Michelin 2013 : Arnaud Donckele en quête d'émotion

Saint-Tropez (83) À 35 ans, le Rouennais décroche la 3e étoile pour le restaurant de la famille Delion, dans le golfe de Saint-Tropez. Une ascension ultra rapide pour un jeune chef inspiré.

Publié le 20 mars 2014 à 10:58

"Ce n'était pas tout à fait une surprise puisque, depuis deux ans, nous avons senti que la cuisine forte et personnalisée d'Arnaud Donckele, la formidable équipe du restaurant et la magnifique terrasse formaient un ensemble de plus en plus reconnu, déclare Jean-Claude Delion, propriétaire de la Résidence de la pinède à Saint-Tropez (83). Cette troisième étoile est une belle consécration. Mais le plus dur vient de commencer. J'ai bloqué à 45 couverts. Nous avons ouvert le 19 avril avec 45 nouveaux fauteuils, pas un de plus."

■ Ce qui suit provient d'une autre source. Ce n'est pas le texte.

(** The encoding does fail.  A provider puts the escape [\ud800] into its
    country code: the validator accepts the response, [/ip] replies 200
    with that country code, and [/metrics] raises. *)
Lemma metrics_raises_on_surrogate :
  let s := @initial_state Surrogate.platform
             (Slow.at_clock 100 Surrogate.answers) in
  fst (fst (ip_json s))
    = Val {| reply_status := 200; reply_mimetype := "application/json";
             reply_body_of :=
               JsonBody (JObject
                 [ ("provider", JString "ipapi");
                   ("ip", JString "203.0.113.5");
                   ("country_code", JString (String Surrogate.lone EmptyString));
                   ("ping_ms", JFloat (Finite 0)) ]) |} /\
  fst (fst (metrics s)) = Exc (ValueError "UnicodeEncodeError").
Proof. cbv zeta. split; vm_compute; reflexivity. Qed.

(** X8.  A fresh cache shields the endpoints from the network.  While the
    cached entry is younger than the TTL, by the test of line 191, neither
    endpoint sends a request or changes the cache, whatever the providers
    would answer: [/ip] replies 200 with the cached provider, address and
    country code, and [/metrics] replies 200 with the text built from them,
    unless that text cannot be encoded as UTF-8, in which case it raises
    the [UnicodeEncodeError] of line 258. *)
Theorem fresh_cache_shields_endpoints :
  forall (P : Platform) (s : state),
    cache_fresh s ->
    exists cached latency,
      _ip_cache_data s = Some cached /\
      fst (fst (ip_json s)) =
        Val {| reply_status := 200; reply_mimetype := "application/json";
               reply_body_of := JsonBody (JObject (to_dict (assembled cached latency))) |} /\
      (utf8_encodable (metrics_body (assembled cached latency)) = true ->
       fst (fst (metrics s)) =
         Val {| reply_status := 200; reply_mimetype := "text/plain";
                reply_body_of :=
                  TextBody (join newline (metrics_lines (assembled cached latency))
                            ++ newline) |}) /\
      (utf8_encodable (metrics_body (assembled cached latency)) = false ->
       fst (fst (metrics s)) = Exc (ValueError "UnicodeEncodeError")) /\
      requests_sent (snd (ip_json s)) = requests_sent s /\
      requests_sent (snd (metrics s)) = requests_sent s /\
      same_cache s (snd (ip_json s)) /\ same_cache s (snd (metrics s)).
Proof.
  intros P s (cached & Hd & Hlt).
  destruct (get_ip_data_served s Hd Hlt) as (latency & s' & Heq & Hc & Hr & _).
  exists cached, latency. rewrite ip_json_state, metrics_state.
  unfold ip_json, metrics. rewrite Heq. simpl. unfold text_response.
  split; [exact Hd|]. split; [reflexivity|].
  split; [intros ->; reflexivity|]. split; [intros ->; reflexivity|]. auto.
Qed.

(** An entry stored 10 seconds ago, every provider down. *)
Lemma fresh_cache_shields_endpoints_witness :
  exists cached latency,
    _ip_cache_data (Scripted.cached 90 100 Scripted.all_down []) = Some cached /\
    fst (fst (ip_json (Scripted.cached 90 100 Scripted.all_down []))) =
      Val {| reply_status := 200; reply_mimetype := "application/json";
             reply_body_of := JsonBody (JObject (to_dict (assembled cached latency))) |} /\
    fst (fst (metrics (Scripted.cached 90 100 Scripted.all_down []))) =
      Val {| reply_status := 200; reply_mimetype := "text/plain";
             reply_body_of :=
               TextBody (join newline
                           (@metrics_lines Scripted.platform (assembled cached latency))
                         ++ newline) |} /\
    requests_sent (snd (ip_json (Scripted.cached 90 100 Scripted.all_down []))) = [] /\
    requests_sent (snd (metrics (Scripted.cached 90 100 Scripted.all_down []))) = [].
Proof.
  destruct (@fresh_cache_shields_endpoints Scripted.platform
              (Scripted.cached 90 100 Scripted.all_down []))
    as (cached & latency & Hd & Hip & Hm & _ & Hr1 & Hr2 & _).
  - exists Scripted.example_metadata. split; [reflexivity|]. vm_compute. reflexivity.
  - exists cached, latency. split; [exact Hd|]. split; [exact Hip|].
    split; [apply Hm; reflexivity|]. split; [exact Hr1|exact Hr2].
Defined.
(** X27.  With the model type baseline or xgboost, a forecast that is
    returned holds exactly [horizon] dated predictions. *)
Theorem forecast_count
    (libs : ForecastService.Libraries) (train test : Series)
    (model_type : string) (horizon : nat) (granularity : string)
    (r : ForecastService.ForecastResult) :
  model_type = "baseline"%string \/ model_type = "xgboost"%string ->
  ForecastService.forecast libs train test model_type horizon granularity = Ok r ->
  length (ForecastService.predictions r) = horizon.
Proof.
  intros Hmt H.
  apply forecast_Ok in H as (model & preds & Hmodel & Hrun & Hformat & _).
  rewrite (length_format _ _ _ _ _ Hformat).
  assert (Hsame : model = model_type).
  { destruct Hmodel as [->|Hmodel]; [destruct Hmt; discriminate | exact Hmodel]. }
  subst model. enough (length preds = horizon) by lia.
  unfold ForecastService.run_model in Hrun.
  destruct Hmt as [->| ->]; cbn [String.eqb Ascii.eqb Bool.eqb] in Hrun.
  - unfold Baseline.fit_predict in Hrun. cbn [String.eqb Ascii.eqb Bool.eqb] in Hrun.
    apply seasonal_naive_loop_length in Hrun. rewrite Hrun. apply length_seq.
  - destruct (values train) as [|v vals] eqn:Hvalues.
    + assert (Hraise : XGBoost.fit_predict (ForecastService.learner libs) XGBoost.init
                         train horizon granularity = Raise IndexError).
      { unfold XGBoost.fit_predict, XGBoost.naive_fallback. rewrite Hvalues. reflexivity. }
      rewrite Hraise in Hrun. discriminate.
    + assert (Hne : values train <> []) by (rewrite Hvalues; discriminate).
      destruct (fit_predict_cases (ForecastService.learner libs) XGBoost.init
                  train horizon granularity Hne) as [Hnaive | (preds' & Hok & Hlen & _)].
      * rewrite Hnaive in Hrun. injection Hrun as <-. apply length_np_full.
      * rewrite Hok in Hrun. injection Hrun as <-. exact Hlen.
Qed.

Lemma forecast_count_witness :
  let train := mkSeries (DatetimeIndex [19723%Z] (Some "D"%string)) [1] in
  exists r,
    ForecastService.forecast Sample.libraries train Sample.no_history "baseline" 2 "daily"
    = Ok r /\
    length (ForecastService.predictions r) = 2%nat.
Proof.
  intros train. eexists. split; [vm_compute; reflexivity|].
  apply (forecast_count Sample.libraries train Sample.no_history "baseline" 2 "daily").
  - left. reflexivity.
  - vm_compute. reflexivity.
Defined.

Le 19 avril était attendu avec impatience et un brin d'appréhension par Arnaud Donckele. L'obtention de la troisième étoile lui a été annoncée par Michael Ellis en février, alors que le restaurant était fermé. Depuis, les demandes d'information et de réservation ont afflué et toute l'équipe avait à coeur de se remettre à l'ouvrage.

Cela fait presque dix ans qu'Arnaud Donckele a posé ses valises à La Vague d'or. En 2004, il conserve l'étoile. En 2010, c'est la deuxième et en 2013, la troisième, à 35 ans. Le jeune Normand avait fait ses classes avant de rejoindre la famille Delion à Saint-Tropez. Il a commencé sa carrière en apprentissage chez Goumard-Prunier à Paris (Ier), puis Michel Guérard à Eugénie-les-Bains (40) en 1998, Alain Ducasse au Louis XV à Monaco en 1999, le Plaza Athénée (Paris, VIIIe) en 2000, et pour finir, Lasserre (Paris, VIIIe), avec Jean-Louis Nomicos.

 

Une cuisine ancrée dans son environnement

C'est en 2008 que le chef situe le grand virage, avec l'arrivée de Thierry Di Tullio, directeur de salle et Varois, et le feu vert de Jean-Claude Delion d'écouter son inspiration. "Pas facile, tout d'un coup, de faire disparaître le foie gras et de présenter de la liche ou de la sériole aux clients. M. Delion a eu le courage de me laisser faire", explique le chef. La rencontre entre Arnaud Donckele et Thierry Di Tullio a été déterminante. Ils sont sur la même longueur d'onde tant sur les goûts que sur l'exigence. Ils ont réfléchi à la cuisine du Sud et se sont interrogés sur leur environnement. "La cuisine sudiste utilise des produits locaux : aubergine, tomates confites… et des produits de saison. C'est bien, mais il y a des vieux plats de la région que l'on peut remettre au goût du jour." Cette réflexion entraîne de longues recherches dans les livres et dans le patrimoine local pour les deux hommes bien décidés à offrir à la clientèle internationale de l'établissement une cuisine originale ancrée dans son environnement. À tel point que la cuisson des poissons et des crustacés est réalisée dans leur environnement naturel, c'est-à-dire de l'eau de mer filtrée, ou que les plats sont présentés sur des pierres taillées remontées du fond de la Méditerranée. "Tout doucement, sans aucune prétention, nous avons cherché des éléments qui nous permettent de raconter une histoire de notre région."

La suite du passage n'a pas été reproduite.